==== Information
Lemma units_exact s u : units_of s = Some u ↔
  canonical_grammar (chars s) = true ∧ 0 < u ≤ maximum ∧ (dec_value s == u # Z.to_pos (10 ^ Z.of_nat k))%Q.
Proof.
  unfold units_of, rail_decimal. destruct (canonical_grammar (chars s)) eqn:Hg; cbn [negb andb]; [|split; [done|by intros [? _]]].
  pose proof Hg as (i&f&E&Hi&Hf)%canonical_grammar_inv. pose proof (integer_part_digits _ Hi) as Di. pose proof (fraction_digits _ Hf) as Df.
  rewrite E. destruct (parts_render i f Di Df) as [-> ->].
  assert ((dec_value s == u # Z.to_pos (10 ^ Z.of_nat k))%Q ↔ digits_value (i ++ f) * 10 ^ Z.of_nat k = u * 10 ^ Z.of_nat (length f)) as Hv.
  { unfold dec_value. rewrite E, parse_render by done. change (u # Z.to_pos (10 ^ Z.of_nat k))%Q with (exact_value {| coefficient := u; scale := k |}).
    by rewrite exact_value_eq. }
  rewrite Hv. destruct (Nat.ltb_spec k (length f)) as [Lk|Lk].
  { split; [by destruct (negb _)|]. intros (_&_&Ev). exfalso. apply (fraction_canonical_mod i f Hf); [intros ->; cbn in Lk; lia|].
    by apply (scaled_too_fine u _ k (length f)). }
  rewrite (scaled_up i f Di Df Lk).
  assert (digits_value (i ++ f) * 10 ^ Z.of_nat k = u * 10 ^ Z.of_nat (length f) ↔ digits_value (i ++ f) * 10 ^ Z.of_nat (k - length f) = u) as ->.
  { replace k with (length f + (k - length f))%nat at 1 by lia. rewrite Nat2Z.inj_add, Z.pow_add_r by lia. pose proof (pow10_pos (length f)). nia. }
  destruct (Nat.leb_spec (length i) 16) as [L16|L16]; cbn [negb].
  - destruct (Z.ltb_spec 0 (digits_value (i ++ f) * 10 ^ Z.of_nat (k - length f))), (Z.leb_spec (digits_value (i ++ f) * 10 ^ Z.of_nat (k - length f)) maximum); cbn [andb];
      (split; [intros [= <-] || done|intros (_&?&<-); try lia]); auto.
  - split; [done|]. intros (_&Hu&<-). exfalso. destruct (integer_part_length i Hi) as [[-> _]|[Hlow _]]; [cbn in L16; lia|].
    assert (10 ^ 16 ≤ digits_value i) by (etransitivity; [|exact Hlow]; apply Z.pow_le_mono_r; lia).
    rewrite digits_value_app in Hu. pose proof (digits_value_bound f Df) as [Hf0 _].
    assert (10 ^ Z.of_nat (16 + k) ≤ digits_value i * 10 ^ Z.of_nat k) by (rewrite Nat2Z.inj_add, Z.pow_add_r by lia; pose proof (pow10_pos k); nia).
    assert (digits_value i * 10 ^ Z.of_nat k ≤ (digits_value i * 10 ^ Z.of_nat (length f) + digits_value f) * 10 ^ Z.of_nat (k - length f)); [|lia].
    replace k with (length f + (k - length f))%nat at 1 by lia. rewrite Nat2Z.inj_add, Z.pow_add_r by lia. pose proof (pow10_pos (k - length f)). nia.
Qed.

Lemma decimal_of_exact u : 0 < u ≤ maximum → ∃ s, decimal_of u = Some s ∧ canonical_grammar (chars s) = true ∧
  (dec_value s == u # Z.to_pos (10 ^ Z.of_nat k))%Q.
Proof.
  intros Hu. unfold decimal_of. destruct (Z.leb_spec u 0), (Z.ltb_spec maximum u); try lia. cbn [orb]. pose proof (pow10_pos k) as Hp.
  rewrite Z.quot_div_nonneg, Z.rem_mod_nonneg by lia. set (w := u / _). set (r := u mod _). pose proof (Z.mod_pos_bound u _ Hp) as Hr. fold r in Hr.
  assert (0 ≤ w) as Hw by (apply Z.div_pos; lia). assert (u = 10 ^ Z.of_nat k * w + r) as Eu by apply Z_div_mod_eq_full.
  destruct (bigint_to_string_spec w Hw) as [Hi Vi]. destruct (bigint_to_string_spec r ltac:(lia)) as [Hf Vf].
  set (padded := pad_start k (bigint_to_string r)).
  assert (all_digits padded) as Dp by (apply all_digits_app; split; [apply all_digits_replicate|by apply integer_part_digits]).
  assert (digits_value padded = r) as Vp by (unfold padded, pad_start; by rewrite digits_value_replicate_zero).
  destruct (trim_end_fraction padded Dp) as (Hc&n&Hl&Hv). eexists. split; [reflexivity|]. set (f := trim_end padded) in *.
  change (match f with [] => bigint_to_string w | _ => _ end) with (render (bigint_to_string w) f).
  pose proof (integer_part_digits _ Hi) as Di. pose proof (fraction_digits _ Hc) as Df. rewrite chars_text.
  split; [apply canonical_grammar_inv; eexists _, _; by split; [|split]|]. rewrite dec_value_render by done.
  change (u # Z.to_pos (10 ^ Z.of_nat k))%Q with (exact_value {| coefficient := u; scale := k |}).
  change (exact_value {| coefficient := digits_value (bigint_to_string w ++ f); scale := length f |} == exact_value {| coefficient := u; scale := k |})%Q.
  apply exact_value_eq. cbn [coefficient scale]. rewrite digits_value_app, Vi, Eu, <-Vp, Hv.
  assert (length padded = k) as Hlen.
  { unfold padded, pad_start. rewrite length_app, length_replicate. pose proof (integer_part_short _ k Hk Hf ltac:(lia)). lia. }
  rewrite Hlen in Hl. rewrite Hl, Nat2Z.inj_add, Z.pow_add_r by lia. ring.
Qed.

Lemma units_roundtrip : (∀ u, 0 < u ≤ maximum → ∃ s, decimal_of u = Some s ∧ units_of s = Some u) ∧
  (∀ s u, units_of s = Some u → decimal_of u = Some s).
Proof.
  split.
  - intros u Hu. destruct (decimal_of_exact u Hu) as (s&Hs&Hg&Hv). exists s. split; [done|]. by apply units_exact.
  - intros s u (Hg&Hu&Hv)%units_exact. destruct (decimal_of_exact u Hu) as (s'&Hs&Hg'&Hv'). rewrite Hs. f_equal.
    rewrite <-(text_chars s), <-(text_chars s'). f_equal. apply canonical_text_unique_aux; [done..|]. unfold dec_value in *. by rewrite Hv, Hv'.
Qed.
End MinorUnits.

(** ** Decimal scaling *)

(** [n * 10^e]. *)
Definition scaled (n e : Z) : Q := if 0 <=? e then inject_Z (n * 10 ^ e) else (n # Z.to_pos (10 ^ (- e)))%Q.

Lemma pow10_pos_Z e : 0 ≤ e → 0 < 10 ^ e.
Proof. intros. by apply Z.pow_pos_nonneg. Qed.

Lemma scaled_common n e d : 0 ≤ d → 0 ≤ e + d → (scaled n e == n * 10 ^ (e + d) # Z.to_pos (10 ^ d))%Q.
Proof.
  intros Hd He. unfold scaled, Qeq, inject_Z. destruct (Z.leb_spec 0 e); cbn [Qnum Qden]; rewrite !Z2Pos.id by (apply pow10_pos_Z; lia).
  - rewrite Z.pow_add_r by lia. ring.
  - rewrite <-Z.mul_assoc, <-Z.pow_add_r by lia. do 2 f_equal. lia.
Qed.
Lemma scaled_eq n e m d k : 0 ≤ k → 0 ≤ e + k → 0 ≤ d + k → (scaled n e == scaled m d)%Q ↔ n * 10 ^ (e + k) = m * 10 ^ (d + k).
Proof.
  intros Hk He Hd. rewrite (scaled_common n e k), (scaled_common m d k) by done. unfold Qeq. cbn [Qnum Qden].
  rewrite Z2Pos.id by by apply pow10_pos_Z. pose proof (pow10_pos_Z k Hk). nia.
Qed.
Lemma scaled_shift n e j : 0 ≤ j → (scaled (n * 10 ^ j) e == scaled n (e + j))%Q.
Proof.
  intros Hj. apply (scaled_eq _ _ _ _ (Z.abs e)); [lia..|]. rewrite <-Z.mul_assoc, <-Z.pow_add_r by lia. do 2 f_equal. lia.
Qed.
Lemma scaled_0 e : (scaled 0 e == 0)%Q.
Proof. unfold scaled. by destruct (0 <=? e). Qed.

Lemma render_scaled i f : all_digits i → all_digits f → (dec_value (text (render i f)) == scaled (digits_value (i ++ f)) (- Z.of_nat (length f)))%Q.
Proof.
  intros Hi Hf. rewrite dec_value_render by done. rewrite (scaled_common _ _ (Z.of_nat (length f))) by lia.
  replace (- Z.of_nat (length f) + Z.of_nat (length f)) with 0 by lia. by rewrite Z.mul_1_r.
Qed.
========
Take the entries above and copy them exactly from the first line through the line with "by rewrite exact_value_eq."; leave out every line after it.

[Exercise output]
Lemma units_exact s u : units_of s = Some u ↔
  canonical_grammar (chars s) = true ∧ 0 < u ≤ maximum ∧ (dec_value s == u # Z.to_pos (10 ^ Z.of_nat k))%Q.
Proof.
  unfold units_of, rail_decimal. destruct (canonical_grammar (chars s)) eqn:Hg; cbn [negb andb]; [|split; [done|by intros [? _]]].
  pose proof Hg as (i&f&E&Hi&Hf)%canonical_grammar_inv. pose proof (integer_part_digits _ Hi) as Di. pose proof (fraction_digits _ Hf) as Df.
  rewrite E. destruct (parts_render i f Di Df) as [-> ->].
  assert ((dec_value s == u # Z.to_pos (10 ^ Z.of_nat k))%Q ↔ digits_value (i ++ f) * 10 ^ Z.of_nat k = u * 10 ^ Z.of_nat (length f)) as Hv.
  { unfold dec_value. rewrite E, parse_render by done. change (u # Z.to_pos (10 ^ Z.of_nat k))%Q with (exact_value {| coefficient := u; scale := k |}).
    by rewrite exact_value_eq. }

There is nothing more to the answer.